14. A method of controlling a DC-DC converter, comprising:

generating a second voltage reference signal for eliminating the control error of the loop compensation circuit according to the error control signal and the first voltage reference signal; and the number of the first and second groups,

and controlling a main power switch tube in the main power circuit according to the error control signal generated according to the second voltage reference signal and the voltage feedback signal of the main power circuit so as to control the output voltage of the main power circuit.

15. The control method of claim 14, wherein the step of generating a second voltage reference signal for canceling the control error of the loop compensation circuit based on the error control signal and the first voltage reference signal comprises:

performing gain calculation on the error control signal to obtain a gain signal; and

16. The method of claim 15, wherein the step of generating a second voltage reference signal for canceling the control error of the loop compensation circuit based on the error control signal and the first voltage reference signal further comprises: the error control signal is low frequency filtered.

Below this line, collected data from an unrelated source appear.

(* ===== verification/SlotCache.v ===== *)
(** * processor/slot_cache.go: the records waiting for their slot to complete

    A two-level map, slot to message id to record, behind a read-write mutex:
    every method is one atomic step. [DrainSlot] reads the removed slot after
    unlocking, when no other goroutine can reach it any more. *)

From S2P Require Import Prelude Repository.
Local Open Scope Z_scope.

(** SlotCache (beacon_message_processor.go): the records of one slot. *)
Record SlotCache := MkSlotCache {
  cache_Slot : Z;
  MessageStats : gmap string SlotMessageStats;
}.

Record SlotCacheStore := MkStore { caches : gmap Z SlotCache }.

Definition NewSlotCacheStore : SlotCacheStore := MkStore ∅.

Definition Add (s : SlotCacheStore) (slot : Z) (msgID : string) (stat : SlotMessageStats)
    : SlotCacheStore * bool :=
  let '(cs, cache) :=
    match caches s !! slot with
    | Some cache => (caches s, cache)
    | None =>
        let cache := MkSlotCache slot ∅ in
        (<[slot := cache]> (caches s), cache)
    end in
  match MessageStats cache !! msgID with
  | Some _ => (MkStore cs, false)
  | None =>
      let cache := MkSlotCache (cache_Slot cache) (<[msgID := stat]> (MessageStats cache)) in
      (MkStore (<[slot := cache]> cs), true)
  end.

(** [slot < currentSlot-1] on uint64: the subtraction wraps at zero. *)
Definition completed (currentSlot slot : Z) : bool := slot <? u64 (currentSlot - 1).

Definition CompletedSlots (o : order Z) (s : SlotCacheStore) (currentSlot : Z) : list Z :=
  filter (λ slot, completed currentSlot slot = true) (o (map_to_list (caches s)).*1).

Definition DrainSlot (o : order SlotMessageStats) (s : SlotCacheStore) (slot : Z)
    : SlotCacheStore * list SlotMessageStats :=
  match caches s !! slot with
  | None => (s, [])
  | Some cache =>
      (MkStore (delete slot (caches s)), o (map_to_list (MessageStats cache)).*2)
  end.

(** ** Views *)

(** The record cached for a message in a slot. *)
Definition cached (s : SlotCacheStore) (slot : Z) (id : string) : option SlotMessageStats :=
  cache ← caches s !! slot; MessageStats cache !! id.

(** All records of a slot, and of the store, as multisets. *)
Definition slot_records (c : SlotCache) : list SlotMessageStats :=
  (map_to_list (MessageStats c)).*2.
Definition records (s : SlotCacheStore) : list SlotMessageStats :=
  map_to_list (caches s) ≫= λ p, slot_records p.2.

(** Every record sits under its own slot and message id, and no slot is empty. *)
Definition store_wf (s : SlotCacheStore) : Prop :=
  ∀ slot c, caches s !! slot = Some c →
    cache_Slot c = slot ∧ MessageStats c ≠ ∅ ∧
    ∀ id st, MessageStats c !! id = Some st → Slot st = slot ∧ MessageID st = id.

(** ** Lemmas *)

Lemma Add_spec s slot id stat :
  Add s slot id stat =
    match cached s slot id with
    | Some _ => (s, false)
    | None =>
        (MkStore (<[slot := MkSlotCache
             (from_option cache_Slot slot (caches s !! slot))
             (<[id := stat]> (from_option MessageStats ∅ (caches s !! slot)))]> (caches s)),
         true)
    end.
Proof.
  unfold Add, cached. destruct s as [cs]; simpl.
  destruct (cs !! slot) as [c|] eqn:Hc; simpl.
  - by destruct (MessageStats c !! id).
  - by rewrite insert_insert_eq.
Qed.

Lemma cached_Add s slot id stat slot' id' :
  cached (Add s slot id stat).1 slot' id' =
    if bool_decide (slot = slot' ∧ id = id')
    then Some (default stat (cached s slot id)) else cached s slot' id'.
Proof.
  rewrite Add_spec. destruct (cached s slot id) as [st|] eqn:Hst; simpl.
  - case_bool_decide as Heq; [by destruct Heq as [<- <-]|done].
  - unfold cached at 1. simpl. destruct (decide (slot = slot')) as [<-|Hs].
    + rewrite lookup_insert_eq. simpl. destruct (decide (id = id')) as [<-|Hid].
      * by rewrite lookup_insert_eq, bool_decide_true.
      * rewrite lookup_insert_ne, bool_decide_false by naive_solver.
        unfold cached. by destruct (caches s !! slot).
    + rewrite lookup_insert_ne, bool_decide_false by naive_solver. done.
Qed.

Lemma Add_result s slot id stat :
  (Add s slot id stat).2 = bool_decide (cached s slot id = None).
Proof. rewrite Add_spec. by destruct (cached s slot id). Qed.

Lemma cached_DrainSlot o s slot slot' id :
  cached (DrainSlot o s slot).1 slot' id =
    if bool_decide (slot = slot') then None else cached s slot' id.
Proof.
  unfold DrainSlot, cached. case_bool_decide as Hs.
  - subst. destruct (caches s !! slot') eqn:E; simpl; [by rewrite lookup_delete_eq|].
    by rewrite E.
  - destruct (caches s !! slot) eqn:E; simpl; [by rewrite lookup_delete_ne|done].
Qed.

Lemma elem_of_DrainSlot o s slot st :
  st ∈ (DrainSlot o s slot).2 ↔ ∃ id, cached s slot id = Some st.
Proof.
  unfold DrainSlot, cached. destruct (caches s !! slot) as [c|] eqn:E; simpl.
  - rewrite elem_of_ord, list_elem_of_fmap. split.
    + intros [[id st'] [-> Hin]]. exists id. by apply elem_of_map_to_list in Hin.
    + intros [id Hid]. exists (id, st). by rewrite elem_of_map_to_list.
  - split; [by intros ?%not_elem_of_nil | naive_solver].
Qed.

Lemma elem_of_CompletedSlots o s cur slot :
  slot ∈ CompletedSlots o s cur ↔ is_Some (caches s !! slot) ∧ completed cur slot = true.
Proof.
  unfold CompletedSlots. rewrite list_elem_of_filter, elem_of_ord, list_elem_of_fmap. split.
  - intros [Hc [[slot' c] [-> Hin]]]. apply elem_of_map_to_list in Hin. eauto.
  - intros [[c Hc] Hcomp]. split; [done|]. exists (slot, c).
    by rewrite elem_of_map_to_list.
Qed.

Lemma NoDup_CompletedSlots o s cur : NoDup (CompletedSlots o s cur).
Proof. unfold CompletedSlots. apply NoDup_filter, NoDup_ord, NoDup_fst_map_to_list. Qed.

(** *** The multiset of cached records *)

Lemma records_insert (cs : gmap Z SlotCache) slot c :
  cs !! slot = None →
  records (MkStore (<[slot := c]> cs)) ≡ₚ slot_records c ++ records (MkStore cs).
Proof.
  intros Hs. unfold records. simpl. rewrite map_to_list_insert by done. done.
Qed.

Lemma records_delete (cs : gmap Z SlotCache) slot c :
  cs !! slot = Some c →
  records (MkStore cs) ≡ₚ slot_records c ++ records (MkStore (delete slot cs)).
Proof.
  intros Hs. rewrite <-(insert_delete_id cs slot c) at 1 by done.
  apply records_insert, lookup_delete_eq.
Qed.

Lemma slot_records_insert n (m : gmap string SlotMessageStats) id st :
  m !! id = None →
  slot_records (MkSlotCache n (<[id := st]> m)) ≡ₚ st :: slot_records (MkSlotCache n m).
Proof. intros Hid. unfold slot_records. simpl. by rewrite map_to_list_insert. Qed.

(** Adding a new message adds its record and nothing else. *)
Lemma records_Add s slot id stat :
  records (Add s slot id stat).1 ≡ₚ
    (if (Add s slot id stat).2 then [stat] else []) ++ records s.
Proof.
  rewrite Add_spec. unfold cached. destruct s as [cs]; simpl.
  destruct (cs !! slot) as [[n m]|] eqn:Hc; simpl.
  - destruct (m !! id) as [st|] eqn:Hid; simpl; [done|].
    rewrite <-insert_delete_eq, records_insert by apply lookup_delete_eq.
    rewrite slot_records_insert by done. by rewrite (records_delete cs slot _ Hc).
  - rewrite records_insert by done. unfold slot_records. simpl.
    by rewrite map_to_list_insert, map_to_list_empty by apply lookup_empty.
Qed.

(** Draining moves the records of the slot to the result. *)
Lemma records_DrainSlot o s slot :
  records s ≡ₚ (DrainSlot o s slot).2 ++ records (DrainSlot o s slot).1.
Proof.
  unfold DrainSlot. destruct s as [cs]; simpl.
  destruct (cs !! slot) as [c|] eqn:Hc; simpl; [|done].
  rewrite ord_perm. by apply records_delete.
Qed.

(** *** Well-formedness *)

Lemma store_wf_empty : store_wf NewSlotCacheStore.
Proof. intros slot c Hc. cbn in Hc. by rewrite lookup_empty in Hc. Qed.

Lemma store_wf_Add s slot id stat :
  store_wf s → Slot stat = slot → MessageID stat = id →
  store_wf (Add s slot id stat).1.
Proof.
  intros Hwf Hslot Hid. rewrite Add_spec.
  destruct (cached s slot id) eqn:Hcached; [done|]. simpl.
  intros slot' c. simpl. destruct (decide (slot = slot')) as [<-|Hs].
  - rewrite lookup_insert_eq. intros [= <-]. simpl.
    split; [|split; [apply insert_non_empty|]].
    + destruct (caches s !! slot) as [c|] eqn:Hc; [|done]. simpl. by apply Hwf in Hc as [? _].
    + intros id' st. destruct (decide (id = id')) as [<-|Hne].
      * rewrite lookup_insert_eq. by intros [= <-].
      * rewrite lookup_insert_ne by done. intros Hst.
        destruct (caches s !! slot) as [c|] eqn:Hc; simpl in Hst.
        -- apply Hwf in Hc as (_ & _ & Hc). by apply Hc.
        -- by rewrite lookup_empty in Hst.
  - rewrite lookup_insert_ne by done. apply Hwf.
Qed.

Lemma store_wf_DrainSlot o s slot : store_wf s → store_wf (DrainSlot o s slot).1.
Proof.
  intros Hwf. unfold DrainSlot. destruct (caches s !! slot) eqn:Hc; simpl; [|done].
  intros slot' c'. simpl. rewrite lookup_delete_Some. intros [_ Hc']. by apply Hwf.
Qed.

Lemma DrainSlot_wf o s slot st :
  store_wf s → st ∈ (DrainSlot o s slot).2 →
  Slot st = slot ∧ cached s slot (MessageID st) = Some st.
Proof.
  intros Hwf [id Hid]%elem_of_DrainSlot. unfold cached in *.
  destruct (caches s !! slot) as [c|] eqn:Hc; [|done]. simpl in *.
  destruct (Hwf slot c Hc) as (_ & _ & Hst). destruct (Hst _ _ Hid) as [? ->]. done.
Qed.

Lemma DrainSlot_NoDup o s slot :
  store_wf s → NoDup (MessageID <$> (DrainSlot o s slot).2).
Proof.
  intros Hwf. unfold DrainSlot. destruct (caches s !! slot) as [c|] eqn:Hc; simpl;
    [|constructor].
  rewrite ord_perm. destruct (Hwf slot c Hc) as (_ & _ & Hst).
  rewrite <-list_fmap_compose.
  rewrite (list_fmap_ext _ fst (map_to_list (MessageStats c))).
  { apply NoDup_fst_map_to_list. }
  intros i [id st] Hi. simpl. apply list_elem_of_lookup_2, elem_of_map_to_list in Hi.
  by apply Hst in Hi as [_ ->].
Qed.

Lemma DrainSlot_nonempty o s slot :
  store_wf s → is_Some (caches s !! slot) → (DrainSlot o s slot).2 ≠ [].
Proof.
  intros Hwf [c Hc]. unfold DrainSlot. rewrite Hc. simpl.
  destruct (Hwf slot c Hc) as (_ & Hne & _). intros Hnil. apply Hne.
  apply map_to_list_empty_iff. apply (fmap_nil_inv snd).
  apply Permutation_nil_r. by rewrite <-Hnil, ord_perm.
Qed.

(** With a positive current slot the test is the documented one. *)
Lemma CompletedSlots_NoDup o s cur : NoDup (CompletedSlots o s cur).
Proof.
  apply NoDup_filter. rewrite ord_perm. apply NoDup_fst_map_to_list.
Qed.

Lemma completed_bound cur slot :
  0 <= cur < 2 ^ 64 →
  completed cur slot = true ↔ slot < (if bool_decide (cur = 0) then 2 ^ 64 - 1 else cur - 1).
Proof.
  intros Hc. unfold completed. rewrite Z.ltb_lt. case_bool_decide as H0.
  - by subst cur.
  - by rewrite u64_small by (unfold is_u64; lia).
Qed.

Lemma completed_spec cur slot :
  1 <= cur < 2 ^ 64 → completed cur slot = (slot <? cur - 1).
Proof. intros Hc. unfold completed. by rewrite u64_small by (unfold is_u64; lia). Qed.

(** ** Specification: one map from (slot, message id) to the first record *)

Definition spec_add (m : gmap (Z * string) SlotMessageStats)
    (slot : Z) (id : string) (stat : SlotMessageStats)
    : gmap (Z * string) SlotMessageStats * bool :=
  match m !! (slot, id) with
  | Some _ => (m, false)
  | None => (<[(slot, id) := stat]> m, true)
  end.
Definition spec_slot (m : gmap (Z * string) SlotMessageStats) (slot : Z) :=
  filter (λ kv : Z * string * SlotMessageStats, kv.1.1 = slot) m.
Definition spec_drop (m : gmap (Z * string) SlotMessageStats) (slot : Z) :=
  filter (λ kv : Z * string * SlotMessageStats, kv.1.1 ≠ slot) m.

Definition abstracts (s : SlotCacheStore) (m : gmap (Z * string) SlotMessageStats) : Prop :=
  ∀ slot id, cached s slot id = m !! (slot, id).

Lemma abstracts_Add s m slot id stat :
  abstracts s m →
  (Add s slot id stat).2 = (spec_add m slot id stat).2 ∧
  abstracts (Add s slot id stat).1 (spec_add m slot id stat).1.
Proof.
  intros Habs. rewrite Add_result. unfold spec_add. rewrite <-Habs. split.
  { by destruct (cached s slot id). }
  intros slot' id'. rewrite cached_Add.
  destruct (cached s slot id) as [st|] eqn:Hst; simpl.
  - rewrite <-Habs. case_bool_decide as Heq; [|done]. by destruct Heq as [<- <-].
  - rewrite lookup_insert, <-Habs. case_decide as Hk; simplify_eq.
    + by rewrite bool_decide_true.
    + by rewrite bool_decide_false by naive_solver.
Qed.

Lemma spec_slot_kmap s m slot c :
  abstracts s m → caches s !! slot = Some c →
  spec_slot m slot = kmap (pair slot) (MessageStats c).
Proof.
  intros Habs Hc. apply map_eq. intros [slot' id]. apply option_eq. intros st.
  unfold spec_slot. rewrite map_lookup_filter_Some, lookup_kmap_Some by apply _. simpl.
  rewrite <-Habs. unfold cached. split.
  - intros [Hst ->]. rewrite Hc in Hst. eauto.
  - intros (id' & [= <- <-] & Hst). rewrite Hc. done.
Qed.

17. The control method according to claim 11, characterized in that:

and after the error control signal is compared with the current sampling signal, a trigger signal connected to a reset end of the trigger circuit is generated, so that the trigger circuit controls the conduction time of the main power switch tube to control the output voltage of the main power circuit.

18. A DC voltage converter, characterized in that a control circuit comprising at least part of a DC-DC converter according to any of claims 1-11 is applied to a DC-DC voltage converter.